WASHINGTON — As the Republican Party prepares for the 2024 presidential race, there is one big image in the rearview mirror that refuses to go away: the 2020 presidential election.

About a week ago, the Colorado Republican Party selected a 2020 election denier to lead the party for the next two years. That came weeks after Michigan Republicans selected a 2020 Denier to lead their party as well.

When a party loses a presidential election, it usually sorts through the rubble and figures out how to move on. However, the Republican Party has not done this after the 2020 election. A new paper by two Stanford University academics found that this has had consequences. The document argues that the refusal to go ahead has a real impact on the party in two important ways. First, attitude makes Republicans more likely to nominate election deniers in primaries. And two, if those election-denying candidates win their nominations, they are likely to face additional challenges in the general election.

The paper specifically compared the results of the 2022 primary and general elections for Republican candidates across the state who denied and did not deny the election, and found some concrete effects.

The paper found that Republicans who denied the election received, on average, about a 2-point raise in the primary compared to Republicans who did not deny the election, meaning they were more likely to win the nomination. But come the general election, election-denying Republicans performed 2.3 points worse, on average, than Republicans who say they held, correctly, that President Joe Biden won the presidency in 2020.

In 2022, you could see those dynamics at play in gubernatorial elections that included open Republican primaries in the nation’s most important political states: Arizona, Michigan, Pennsylvania, and Wisconsin.

Although President Biden won those states in 2020, in each of them Republicans chose a voter denier for the Republican gubernatorial nomination and, in November, each state that lost that candidate.

Depending on the race, those 2.3 points that election deniers underperformed in 2022 could have made all the difference.

In Michigan and Pennsylvania, it does not appear that the Republican candidates’ election-denying position was the deciding factor because the margins of defeat were so large. In those states, Democrats Gretchen Whitmer and Josh Shapiro won by double digits, defeating Republican challengers Tudor Dixon and Doug Mastriano, respectively.

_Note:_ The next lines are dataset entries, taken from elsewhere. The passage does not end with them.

Lemma concurrent_ClaimSpan_spec s live vec tag n :
  inv s live -> 0 <= n <= Z.of_nat (length vec) ->
  wp (ConcurrentCacheSpanManager.ClaimSpan vec tag n)
     (fun '(vec', k) s' => heap s ⊆ heap s' /\
        ((k = 0 /\ vec' = vec /\ inv s' live) \/
         (k = n /\ exists ids, vec' = (Some <$> ids) ++ drop (Z.to_nat n) vec /\
            Z.of_nat (length ids) = n /\
            fresh_spans s s' ids /\ inv s' (ids ++ live))))
     (fun e _ => safe_exn e) s.
Proof.
  intros HI Hn. pose proof HI as (Hnd & Hin & (frames & Hf & Hfm) & Hlt).
  unfold ConcurrentCacheSpanManager.ClaimSpan. wp_step. apply wp_zoom.
  eapply wp_mono; [apply (fm_AllocFrames_spec _ frames); auto|..]; [|simpl|done].
  { rewrite length_replicate. lia. }
  intros [nf claimed] fm (Hin1 & _ & fs & Ht & Hlen & Hc & Hcn & Hfm1).
  rewrite length_replicate in Hlen. destruct (claimed <? n) eqn:E1.
  - wp_step. eapply (wp_mono _ (fun _ s' => inv s' live /\ heap s' = heap s) _
      (fun e _ => safe_exn e)); [|intros u s2 [HI2 Hh]; wp_step; rewrite Hh; split; [done|by left]|done].
    wp_step; [|wp_step; split; [|done]].
    + wp_step. apply wp_zoom. eapply wp_mono; [by eapply fm_FreeFrames_spec| |done].
      intros vec' fm2 (Hin2 & _ & _ & Hfm2). wp_step. split; [|done]. split_and!; eauto.
    + destruct fs; [|simpl in Hc; lia]. split_and!; eauto.
  - destruct (Z.of_nat (length vec) <? n) eqn:E2; [lia|]. wp_step.
    assert (nf = Some <$> fs) as ->.
    { rewrite <- Ht. symmetry. apply take_ge. lia. }
    eapply wp_mono; [by eapply create_all_spec| |done].
    intros l s2 (ids & -> & Hl & Hfs & HI2). wp_step. split; [apply Hfs|]. right.
    split; [done|]. exists ids. rewrite length_fmap.
    replace (Z.to_nat n) with (length ids) by lia. split_and!; auto. lia.
Qed.

Definition extra_ref s (id : Z) : bool :=
  match heap s !! id with Some sp => has_extra_ref_ sp | None => false end.

(** The releasing loop, for either manager's [ReleaseSpan]. *)
Lemma ReleaseSpans_spec (release : span_ptr -> M (t F) unit) s live ids :
  (forall s live id, inv s (id :: live) ->
     wp (release (Some id)) (fun _ s' => heap s' = heap s /\
        match heap s !! id with
        | Some sp => if has_extra_ref_ sp then s' = s else inv s' live /\ one_more_free s s'
        | None => False
        end) (fun e _ => not_taken_back e) s) ->
  inv s (ids ++ live) ->
  wp (ReleaseSpans release (Some <$> ids) (Z.of_nat (length ids)))
     (fun _ s' => heap s' = heap s /\ inv s' (filter (fun id => extra_ref s id) ids ++ live))
     (fun e _ => safe_exn e) s.
Proof.
  intros Hrel HI. unfold ReleaseSpans. rewrite Nat2Z.id, take_ge by (rewrite length_fmap; lia).
  apply wp_bind.
  assert (Hgen : forall ids s live, inv s (ids ++ live) ->
    wp (for_each (Some <$> ids) release)
       (fun _ s' => heap s' = heap s /\ inv s' (filter (fun id => extra_ref s id) ids ++ live))
       (fun e _ => safe_exn e) s).
  { clear s live ids HI. induction ids as [|id ids IH]; intros s live HI; simpl.
    { by apply wp_ret. }
    apply wp_bind. eapply wp_mono; [by apply Hrel| |intros; by apply not_taken_back_safe].
    intros u s1 [Hh H1].
    assert (Hx : forall i, extra_ref s1 i = extra_ref s i) by (intros i; unfold extra_ref; by rewrite Hh).
    assert (Hflt : filter (fun i => extra_ref s1 i) ids = filter (fun i => extra_ref s i) ids).
    { apply list_filter_iff. intros i. by rewrite Hx. }
    rewrite filter_cons. destruct (heap s !! id) as [sp|] eqn:Hsp; [|done].
    assert (Hxe : extra_ref s id = has_extra_ref_ sp) by (unfold extra_ref; by rewrite Hsp).
    destruct (has_extra_ref_ sp).
    - subst s1. rewrite decide_True by (by rewrite Hxe).
      eapply wp_mono; [apply (IH s (id :: live))| |done].
      + eapply inv_perm; [exact HI|]. simpl. apply Permutation_middle.
      + intros u' s2 [Hh2 HI2]. split; [done|]. eapply inv_perm; [exact HI2|].
        simpl. symmetry. apply Permutation_middle.
    - rewrite decide_False by (rewrite Hxe; auto). destruct H1 as [H1 _].
      eapply wp_mono; [by apply IH| |done].
      intros u' s2 [Hh2 HI2]. rewrite Hh2, Hh. split; [done|]. by rewrite <- Hflt. }
  eapply wp_mono; [by apply Hgen| |done].
  intros u s1 H1. rewrite length_fmap.
  destruct (Z.of_nat (length ids) <=? Z.of_nat (length ids)) eqn:E; [|lia]. by apply wp_ret.
Qed.
(* ===== verification/BfcLayout.v ===== *)
(** The layout of the BFC allocator's heap: each region is tiled by a chain of
    linked chunks, its handle table names exactly their addresses, the unused
    handles form a list, and the bins hold sorted sets of free chunks.  The
    predicates of the invariant and how they change when a chunk is split,
    merged, binned, added or deleted. *)
From stdpp Require Import base list gmap strings fin_maps sorting.
From S2P Require Import Prelude Bfc.
Import BFCAllocatorImpl.
Import AllocationRegion (ptr_, memory_size_, end_ptr_, handles_).

(** * Chains of chunks *)

(** The fields that place a chunk. *)
Definition geo (c : Chunk) : Z * Z * handle * handle := (ptr c, size c, prev c, next c).

Lemma geo_ptr (a b : option Chunk) : geo <$> a = geo <$> b -> ptr <$> a = ptr <$> b.
Proof. destruct a, b; simpl; try done. by intros [= -> _ _ _]. Qed.

Lemma geo_next (a b : option Chunk) : geo <$> a = geo <$> b -> next <$> a = next <$> b.
Proof. destruct a, b; simpl; try done. by intros [= _ _ _ ->]. Qed.

Lemma geo_Some_ptr (a : option Chunk) p s u v :
  geo <$> a = Some (p, s, u, v) -> ptr <$> a = Some p.
Proof. destruct a; simpl; try done. by intros [= -> _ _ _]. Qed.

Definition hd (l : list nat) (nx : handle) : handle :=
  match l with [] => nx | x :: _ => Some x end.
Fixpoint lst (pv : handle) (l : list nat) : handle :=
  match l with [] => pv | x :: l' => lst (Some x) l' end.

(** The chunks [l] tile [p .. e) in order; [pv] and [nx] are the chunks
    before and after. *)
Fixpoint seg (cs : list Chunk) (pv : handle) (p : Z) (l : list nat) (e : Z) (nx : handle)
    : Prop :=
  match l with
  | [] => p = e
  | x :: l' =>
      exists c, cs !! x = Some c /\ ptr c = p /\ prev c = pv /\ next c = hd l' nx /\
        0 < size c /\ (256 | size c) /\ seg cs (Some x) (p + size c) l' e nx
  end.

Lemma seg_app cs pv p l1 l2 e nx :
  seg cs pv p (l1 ++ l2) e nx <->
  exists m, seg cs pv p l1 m (hd l2 nx) /\ seg cs (lst pv l1) m l2 e nx.
Proof.
  revert pv p. induction l1 as [|x l1 IH]; intros pv p; simpl.
  - split; [intros H; by exists p|]. by intros (m & -> & H).
  - assert (hd (l1 ++ l2) nx = hd l1 (hd l2 nx)) as -> by by destruct l1.
    setoid_rewrite IH. naive_solver.
Qed.

Lemma seg_frame cs cs' pv p l e nx :
  (forall x, x ∈ l -> geo <$> cs' !! x = geo <$> cs !! x) ->
  seg cs pv p l e nx -> seg cs' pv p l e nx.
Proof.
  revert pv p. induction l as [|x l IH]; intros pv p Hf; simpl; [done|].
  intros (c & Hc & Hp & Hpv & Hn & H0 & Hd & Hs).
  pose proof (Hf x ltac:(by left)) as Hx. rewrite Hc in Hx. simpl in Hx.
  destruct (cs' !! x) as [c'|] eqn:E; [|done]. simpl in Hx.
  injection Hx as E1 E2 E3 E4.
  exists c'. rewrite E1, E2, E3, E4. repeat (split; [done|]).
  apply IH; [|done]. intros y Hy. apply Hf. by right.
Qed.

(** Only the first chunk's predecessor changes. *)
Lemma seg_prev cs cs' pv pv' p l e nx :
  (forall x, x ∈ tail l -> geo <$> cs' !! x = geo <$> cs !! x) ->
  (forall x c, head l = Some x -> cs !! x = Some c ->
     geo <$> cs' !! x = Some (ptr c, size c, pv', next c)) ->
  seg cs pv p l e nx -> seg cs' pv' p l e nx.
Proof.
  destruct l as [|x l]; simpl; [done|].
  intros Ht Hh (c & Hc & Hp & Hpv & Hn & H0 & Hd & Hs).
  pose proof (Hh x c eq_refl Hc) as Hx.
  destruct (cs' !! x) as [c'|] eqn:E; [|done]. simpl in Hx.
  injection Hx as E1 E2 E3 E4.
  exists c'. rewrite E1, E2, E3, E4. repeat (split; [done|]).
  by eapply seg_frame.
Qed.

Lemma seg_le cs pv p l e nx : seg cs pv p l e nx -> p <= e.
Proof.
  revert pv p. induction l as [|x l IH]; intros pv p; simpl; [lia|].
  intros (c & _ & _ & _ & _ & H0 & _ & Hs). apply IH in Hs. lia.
Qed.

Lemma seg_elem cs pv p l e nx x :
  seg cs pv p l e nx -> x ∈ l ->
  exists c, cs !! x = Some c /\ p <= ptr c /\ ptr c + size c <= e /\
    0 < size c /\ (256 | size c) /\ (256 | ptr c - p).
Proof.
  revert pv p. induction l as [|y l IH]; intros pv p Hs Hx; [by apply elem_of_nil in Hx|].
  simpl in Hs. destruct Hs as (c & Hc & Hp & _ & _ & H0 & Hd & Hs).
  apply elem_of_cons in Hx as [->|Hx].
  - exists c. apply seg_le in Hs. repeat split; try lia; try done.
    rewrite Hp, Z.sub_diag. apply Z.divide_0_r.
  - destruct (IH _ _ Hs Hx) as (c' & Hc' & Hle & He & Hpos & Hd' & Hd2).
    exists c'. repeat split; try lia; try done.
    replace (ptr c' - p) with (ptr c' - (p + size c) + size c) by lia.
    by apply Z.divide_add_r.
Qed.

(** The links out of a chunk stay inside the chain. *)
Lemma seg_next cs p l e x c n :
  seg cs None p l e None -> x ∈ l -> cs !! x = Some c -> next c = Some n ->
  exists l1 l2, l = l1 ++ x :: n :: l2.
Proof.
  intros Hs Hx Hc Hn. apply list_elem_of_split in Hx as (l1 & l2 & ->).
  apply seg_app in Hs as (m & _ & Hs). simpl in Hs.
  destruct Hs as (c' & Hc' & _ & _ & Hn' & _). simplify_eq.
  rewrite Hn in Hn'. destruct l2 as [|y l2]; simpl in Hn'; simplify_eq. eauto.
Qed.

Lemma lst_snoc pv l x : lst pv (l ++ [x]) = Some x.
Proof. revert pv. induction l as [|y l IH]; intros pv; simpl; [done|apply IH]. Qed.

Lemma seg_prev_link cs p l e x c n :
  seg cs None p l e None -> x ∈ l -> cs !! x = Some c -> prev c = Some n ->
  exists l1 l2, l = l1 ++ n :: x :: l2.
Proof.
  intros Hs Hx Hc Hn. apply list_elem_of_split in Hx as (l1 & l2 & ->).
  apply seg_app in Hs as (m & _ & Hs). simpl in Hs.
  destruct Hs as (c' & Hc' & _ & Hp & _). simplify_eq. rewrite Hn in Hp.
  destruct l1 as [|y l1 _] using rev_ind; simpl in Hp; [done|].
  rewrite lst_snoc in Hp. simplify_eq. exists l1, l2. by rewrite <- app_assoc.
Qed.

(** Two blocks without a common byte. *)
Definition apart (a b : Z * Z) : Prop := a.1 + a.2 <= b.1 \/ b.1 + b.2 <= a.1.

But in Arizona and Wisconsin, those 2.3 points could have been crucial. In Arizona, Democrat Katie Hobbs defeated Republican Kari Lake by less than one point. And in Wisconsin, Democratic incumbent Tony Evers defeated Republican Tim Michels by just over 3 points. If a handful of those voters turned Republican, Michels could have won.

To be clear, campaigns are complicated and often about more than one issue, even if that issue negates the reality of a previous election. Candidates matter. The individual political terrains in each state matter. Funding and donations matter. When candidates lose races by double digits, like in Michigan and Pennsylvania, there are many reasons for the loss.

But most races aren’t blowouts, particularly in battleground states. Consider the 2020 presidential race and the margins of victory in the states that ended up deciding the election: Arizona, Georgia, Michigan, Nevada, North Carolina, Pennsylvania, and Wisconsin.

In all of those states, the margin of victory in the 2020 presidential race was less than 3 points, very narrow. So narrow, in fact, that shifting 2.3 percent of the vote (the net impact of nominating a voter-denier according to the analysis) from one candidate to another in any one of them would have changed the outcome in the states, and ultimately , national elections. account.

Of course, the newspaper’s effects were measured in a midterm year and the impact could be different if the candidate at the top of the ticket is at the center of the false 2020 election narrative. That could be the case if former President Donald Trump secures the 2024 nomination. But judging by the results, 2022 could certainly be seen as offering a cautionary note for the GOP.

In a sense, the data suggests that the Republican Party is trapped in a box of its own making. Candidates may pick up the false election-denying stories to buoy primary voters, but if the candidates win the nomination, those same stories appear to be detrimental to the larger voting public in the general election.

The broader lesson is familiar in political circles. Elections are generally about the future. Spending too much time looking in the rearview mirror, particularly when one is pushing false narratives, doesn’t seem like a way to build support.